The 1619 Project is The New York Times‘ Pulitzer-winning effort to put racism and slavery at the center of the conversation about American history. The newspaper published a series of articles in August 2019—the 400th anniversary of slavery’s introduction to the English colonies in the Americas—that reframed the year 1619 rather than 1776 as the true founding of America.

It’s a provocative claim, and it came under serious criticism, along with other aspects of the project. But the project’s lead author, Nikole Hannah-Jones, is now asserting that she never made it and that anyone who believes otherwise was fooled by bad-faith right-wing critics.

“One thing in which the right has been tremendously successful is getting media to frame stories in their language and through their lens,” wrote Hannah-Jones in a subsequently deleted tweet. “The #1619Project does not argue that 1619 is our true founding. We know this nation marks its founding at 1776.” She made a similar statement on CNN as well.

But as The Atlantic‘s Conor Friedersdorf exhaustively demonstrated in a series of tweets, this is simply not true. The 1619 Project was absolutely promoted—by the Times, and by Hannah-Jones herself—as an effort to recast 1619 as the year of the country’s founding. On the newspaper’s website, a special interactive version of the project was introduced in the following manner (emphasis mine):

The 1619 project is a major initiative from The New York Times observing the 400th anniversary of the beginning of American slavery. It aims to reframe the country’s history, understanding 1619 as our true founding, and placing the consequences of slavery and the contributions of black Americans at the very center of our national narrative.

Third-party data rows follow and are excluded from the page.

(* ===== verification/Engine.v ===== *)
(** * The storage engine: its state and metadata commits ([engine.rs])

    The engine over a local write-ahead log: data nodes with their devices and
    health, the catalog with its log and checkpoint, placements in flight, and the
    object store.  Times, identifiers and failures of the disk come from the
    environment: [clock k] is the [k]-th reading of the clock, [uuid k] the [k]-th
    identifier drawn, and [disk k] what happens to the [k]-th write of metadata.
    The log is the list of records of [WalSpec.v] and a checkpoint the catalog it
    stores, as [CheckpointSpec.v] shows; [attached] says that the log appends to the
    file a restart would read.  Counters of the telemetry are left out. *)

From S2P Require Import Prelude MetaError FreeList Ec Catalog Extents FsTree Namespace Metadata Wal WalSpec NativeError Device Objects Placement Inflight.

Module Engine.
Import Catalog Metadata NativeError Device Objects Placement.

Open Scope N_scope.

Abbreviation Record_ := (Wal.WalRecord MetaCommand).
Abbreviation WalLog := (WalSpec.Log (T := MetaCommand)).

Record EngineConfig := mkEngineConfig {
  extent_bytes : N;
  placement : PlacementPolicy;
  wal_compact_after : N;
  node_retry_after : N;
  erasure : option Ec.EcScheme;
  erasure_min_bytes : N;
  object_prefix : string;
}.

(** What the engine is built with: its configuration, the hash function and the
    erasure code. *)
Class EngineParams := {
  cfg : EngineConfig;
  sha256 : bytes → bytes;
  rs_encode : N → N → list bytes → option (list bytes);
  rs_decode : N → N → list (nat * bytes) → list (nat * bytes) → option (list (nat * bytes));
}.

Section engine.
Context {D O : Type} `{BlockStore D} `{ObjectStore O} `{P : EngineParams}.

(** A data node and its health. *)
Record NodeRuntime := mkRuntime {
  spec : Node;
  devices : list D;
  failures : N;
  down_until : option N;
  down_since : option N;
  next_device : N;
}.
#[global] Instance eta_NodeRuntime : Eta NodeRuntime :=
  λ n, mkRuntime (spec n) (devices n) (failures n) (down_until n) (down_since n) (next_device n).

Record Engine := mkEngine {
  nodes : list NodeRuntime;
  catalog : Catalog;
  wal : WalLog;
  wal_records : N;
  attached : bool;
  (** The catalog of the last checkpoint. *)
  stored : Catalog;
  inflight : Inflight.State;
  reads : gmap string N;
  objects : option O;
  opened_ms : N;
  clock : N → N;
  readings : N;
  uuid : N → string;
  uuids : N;
  disk : N → DiskFault;
  (** Whether a directory is synced after a file in it was replaced. *)
  dir_sync : N → bool;
  saves : N;
}.
#[global] Instance eta_Engine : Eta Engine :=
  λ e, mkEngine (nodes e) (catalog e) (wal e) (wal_records e) (attached e) (stored e) (inflight e) (reads e) (objects e) (opened_ms e) (clock e)
         (readings e) (uuid e) (uuids e) (disk e) (dir_sync e) (saves e).

Abbreviation E := (SM Engine NativeError).

(** A step on the state, in the monad. *)
Definition stepping {A} (f : Engine → Engine * res NativeError A) : E A := f.

(** ** The environment *)

Definition now : E N :=
  e ← sm_get; sm_modify (λ e, e <| readings ::= N.succ |>) ;; mret (clock e (readings e)).

Definition new_uuid : E string :=
  e ← sm_get; sm_modify (λ e, e <| uuids ::= N.succ |>) ;; mret (uuid e (uuids e)).

Definition disk_outcome : E DiskFault :=
  e ← sm_get; sm_modify (λ e, e <| saves ::= N.succ |>) ;; mret (disk e (saves e)).

Definition with_catalog {A} (f : Catalog → A) : E A := sm_reads (λ e, f (catalog e)).

(** [?] on an error of the metadata state machine. *)
Definition meta {A} (r : res MetaError A) : res NativeError A :=
  match r with Ok a => Ok a | Err e => Err (Metadata e) | Panic => Panic end.

(** ** Nodes and their health *)

(** [NativeEngine::node]: the position of the first node with the id. *)
Definition find_node (e : Engine) (node_id : string) : option nat :=
  position (λ n, String.eqb (id (spec n)) node_id) (nodes e).

Definition node (node_id : string) : E nat := sm_try (λ e, ok_or (find_node e node_id) NotFound).

Definition edit_node (i : nat) (f : NodeRuntime → NodeRuntime) : E () := sm_modify (λ e, e <| nodes ::= alter f i |>).

(** [is_up]: the clock is read only for a node that backs off. *)
Definition is_up (n : NodeRuntime) : E bool :=
  if healthy (spec n)
  then match down_until n with None => mret true | Some t => t' ← now; mret (t <=? t') end
  else mret false.

Definition mark_down (i : nat) : E () :=
  t ← now;
  edit_node i (λ n, n <| failures ::= λ f, u64_add f 1 |> <| down_until := Some (t + node_retry_after cfg) |>
                      <| down_since ::= λ d, Some (default t d) |>).

Definition mark_up (i : nat) : E () := edit_node i (λ n, n <| down_until := None |> <| down_since := None |>).

(** A call on device [k] of node [i]; [None] when there is no such device. *)
Definition on_device {A} (i k : nat) (op : D → D * res NativeError A) : E (option (res NativeError A)) := λ e,
  match nodes e !! i ≫= λ n, devices n !! k with
  | None => (e, Ok None)
  | Some d =>
      let '(d, r) := op d in
      (e <| nodes ::= alter (λ n, n <| devices ::= <[k := d]> |>) i |>, Ok (Some r))
  end.

(** The nodes that are up and not skipped. *)
Fixpoint up_specs (skip : Node → bool) (l : list NodeRuntime) : E (list Node) :=
  match l with
  | [] => mret []
  | n :: l =>
      up ← is_up n;
      rest ← up_specs skip l;
      mret (if up && negb (skip (spec n)) then spec n :: rest else rest)
  end.

Definition placement_order (len : N) (skip : Node → bool) : E (list string) :=
  e ← sm_get;
  specs ← up_specs skip (nodes e);
  mret (select_replicas specs len ((placement cfg) <| replicas := size specs |>)).

(** ** Tasks that run side by side

    Each gets its result; a task that panics is an error.  They run in order. *)

Fixpoint run_all {A} (l : list (E A)) : E (list (res NativeError A)) :=
  match l with
  | [] => mret []
  | t :: l => λ e,
      let '(e, r) := t e in
      let '(e, rs) := run_all l e in
      (e, match rs with
          | Ok rs => Ok (match r with Panic => Err Poisoned | r => r end :: rs)
          | r => r
          end)
  end.

(** [for r in placed { if let Some(r) = r? { replicas.push(r) } }]. *)
Fixpoint collect {A} (l : list (res NativeError (option A))) : res NativeError (list A) :=
  match l with
  | [] => Ok []
  | r :: l => o ← r; rest ← collect l; Ok (match o with Some a => a :: rest | None => rest end)
  end.

(** ** Leases on free space *)

Definition lease : E N := λ e, let '(s, t) := Inflight.lease (inflight e) in (e <| inflight := s |>, Ok t).

(** [Lease::take]. *)
Definition take_free (token : N) (node_id : string) (device_index len : N) : E (option N) :=
  t ← now; t' ← now;
  stepping (λ e, let '(s, r) := Inflight.take (free (catalog e)) t t' token node_id device_index len (inflight e) in
                 (e <| inflight := s |>, Ok r)).

(** [Lease::settle]. *)
Definition settle (token : N) (err : NativeError) : E () :=
  if Inflight.unknown err then t ← now; sm_modify (λ e, e <| inflight ::= Inflight.settle t token err |>) else mret ().

(** The scope of a lease: it is dropped however the scope ends. *)
Definition with_lease {A} (f : N → E A) : E A :=
  t ← lease;
  stepping (λ e, let '(e, r) := f t e in (e <| inflight ::= Inflight.release t |>, r)).

(** [.inspect_err(|e| alloc.settle(e))]. *)
Definition settling {A} (token : N) (m : E A) : E A := λ e,
  match m e with
  | (e, Err err) => ((settle token err e).1, Err err)
  | r => r
  end.

(** ** Metadata *)

(** [load_local]: the checkpoint and the records after it. *)
Fixpoint replay_records (l : list Record_) (c : Catalog) : res NativeError Catalog :=
  match l with
  | [] => Ok c
  | r :: l =>
      if applied_index c <? Wal.index r then
        match apply (Wal.term r) (Wal.index r) (Wal.command r) c with
        | (c, Ok _) => replay_records l c
        | (_, Err err) => Err (Metadata err)
        | (_, Panic) => Panic
        end
      else replay_records l c
  end.

(** [Wal::raise_floor]. *)
Definition raise_floor (i : N) (l : WalLog) : WalLog :=
  WalSpec.mkLog (WalSpec.l_recs l) (N.max i (WalSpec.l_last l)) (N.max i (WalSpec.l_synced l)) (N.max i (WalSpec.l_floor l)).

(** The log as [Wal::open] finds it. *)
Definition open_wal (recs : list Record_) : WalLog := WalSpec.mkLog recs (WalSpec.top recs) (WalSpec.top recs) 0.

Definition load_local (st : Catalog) (recs : list Record_) : res NativeError (Catalog * WalLog) :=
  c ← replay_records recs st; Ok (c, raise_floor (applied_index c) (open_wal recs)).

(** The catalog and the log are read again from the disk. *)
Definition reload (recs : list Record_) : E () := λ e,
  match load_local (stored e) recs with
  | Ok (c, w) => (e <| catalog := c |> <| wal := w |> <| wal_records := size recs |> <| attached := true |>, Ok ())
  | Err err => (e, Err err)
  | Panic => (e, Panic)
  end.

(** [store.checkpoint]: what fails leaves the last checkpoint or is one. *)
Definition save_checkpoint : E () :=
  o ← disk_outcome;
  match o with
  | DiskOk => sm_modify (λ e, e <| stored := catalog e |>)
  | DiskLost => sm_err Io
  | DiskWritten => sm_modify (λ e, e <| stored := catalog e |>) ;; sm_err Io
  end.

(** [wal.compact_through], returning the records removed: the file is replaced, and
    opened again once its directory is synced. *)
Definition compact_through (i : N) : E N :=
  o ← disk_outcome;
  e ← sm_get;
  match o with
  | DiskLost => sm_err WalFault
  | _ =>
      let w := WalSpec.log_keep (λ j, i <? j) (wal e) in
      if dir_sync e (saves e) then
        let kept := size (WalSpec.l_recs w) in
        sm_modify (λ e, e <| wal := w |> <| wal_records := kept |> <| attached := true |>) ;;
        mret (wal_records e - kept)
      else
        sm_modify (λ e, e <| wal ::= λ l, WalSpec.mkLog (WalSpec.l_recs w) (WalSpec.l_last l) (WalSpec.l_synced l) (WalSpec.l_floor l) |>
                          <| attached := false |>) ;;
        sm_err WalFault
  end.

(** The records a restart reads once one more is written. *)
Definition with_record (rec : Record_) (e : Engine) : list Record_ :=
  if attached e then WalSpec.l_recs (wal e) ++ [rec] else WalSpec.l_recs (wal e).

(** [wal.append]: an index that does not grow is refused before anything is written;
    when it fails, what a restart would see is loaded. *)
Definition append_record (rec : Record_) : E () :=
  e ← sm_get;
  if Wal.index rec <=? WalSpec.l_last (wal e) then reload (WalSpec.l_recs (wal e)) ;; sm_err WalFault
  else
    o ← disk_outcome;
    match o with
    | DiskOk =>
        sm_modify (λ e, e <| wal ::= λ l, WalSpec.mkLog (with_record rec e) (Wal.index rec) (Wal.index rec) (WalSpec.l_floor l) |>
                          <| wal_records ::= N.succ |>)
    | DiskLost => reload (WalSpec.l_recs (wal e)) ;; sm_err WalFault
    | DiskWritten => reload (with_record rec e) ;; sm_err WalFault
    end.

(** [commit] over the local log: the record is applied, then logged; a rejected one
    is not logged. *)
Definition commit (command : MetaCommand) : E () :=
  e ← sm_get;
  let index := u64_add (WalSpec.l_last (wal e)) 1 in
  let term := N.max (current_term (catalog e)) 1 in
  match apply term index command (catalog e) with
  | (c, Err err) => sm_modify (λ e, e <| catalog := c |>) ;; sm_err (Metadata err)
  | (c, Panic) => sm_modify (λ e, e <| catalog := c |>) ;; sm_panic
  | (c, Ok _) =>
      sm_modify (λ e, e <| catalog := c |>) ;;
      append_record (Wal.mkRecord term index command) ;;
      e ← sm_get;
      if (0 <? wal_compact_after cfg) && (wal_compact_after cfg <=? wal_records e)
      then save_checkpoint ;; compact_through index ;; mret ()
      else mret ()
  end.

(** [NativeEngine::checkpoint]. *)
Definition checkpoint : E N :=
  save_checkpoint ;;
  e ← sm_get;
  compact_through (applied_index (catalog e)).

(** [open_with_devices] over the local log, after a crash that left [recs]: the
    checkpoint is written again. *)
Definition open_with_devices (specs : list (Node * list D)) (st : Catalog) (recs : list Record_) (obj : option O)
    (clk : N → N) (us : N → string) (dk : N → DiskFault) (ds : N → bool) : res NativeError Engine :=
  if extent_bytes cfg =? 0 then Err Invalid
  else if existsb (λ x : Node * list D, bool_decide (length (x.2) = 0%nat)) specs then Err Invalid
  else
    '(c, w) ← load_local st recs;
    let e := mkEngine ((λ x : Node * list D, mkRuntime (x.1) (x.2) 0 None None 0) <$> specs) c w (size recs) true st Inflight.initial ∅ obj (clk 0)
               clk 1 us 0 dk ds 0 in
    match save_checkpoint e with
    | (e, Ok _) => Ok e
    | (_, Err err) => Err err
    | (_, Panic) => Panic
    end.

End engine.

Arguments NodeRuntime D : clear implicits.
Arguments Engine D O : clear implicits.

End Engine.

Both conservative critics and progressive fans of the 1619 Project described it this way, because that’s how the Times itself described it.

The original description no longer appears at nytimes.com. At some point, it was edited to read:

The 1619 Project is an ongoing initiative from The New York Times Magazine that began in August 2019, the 400th anniversary of the beginning of American slavery. It aims to reframe the country’s history by placing the consequences of slavery and the contributions of black Americans at the very center of our national narrative.

This may be a more accurate description of the project, and it’s certainly a less controversial claim. But it’s plainly different from the original, which means this is an unacknowledged edit—a major transgression of basic norms of journalism (albeit one that happens in major newspapers with some frequency).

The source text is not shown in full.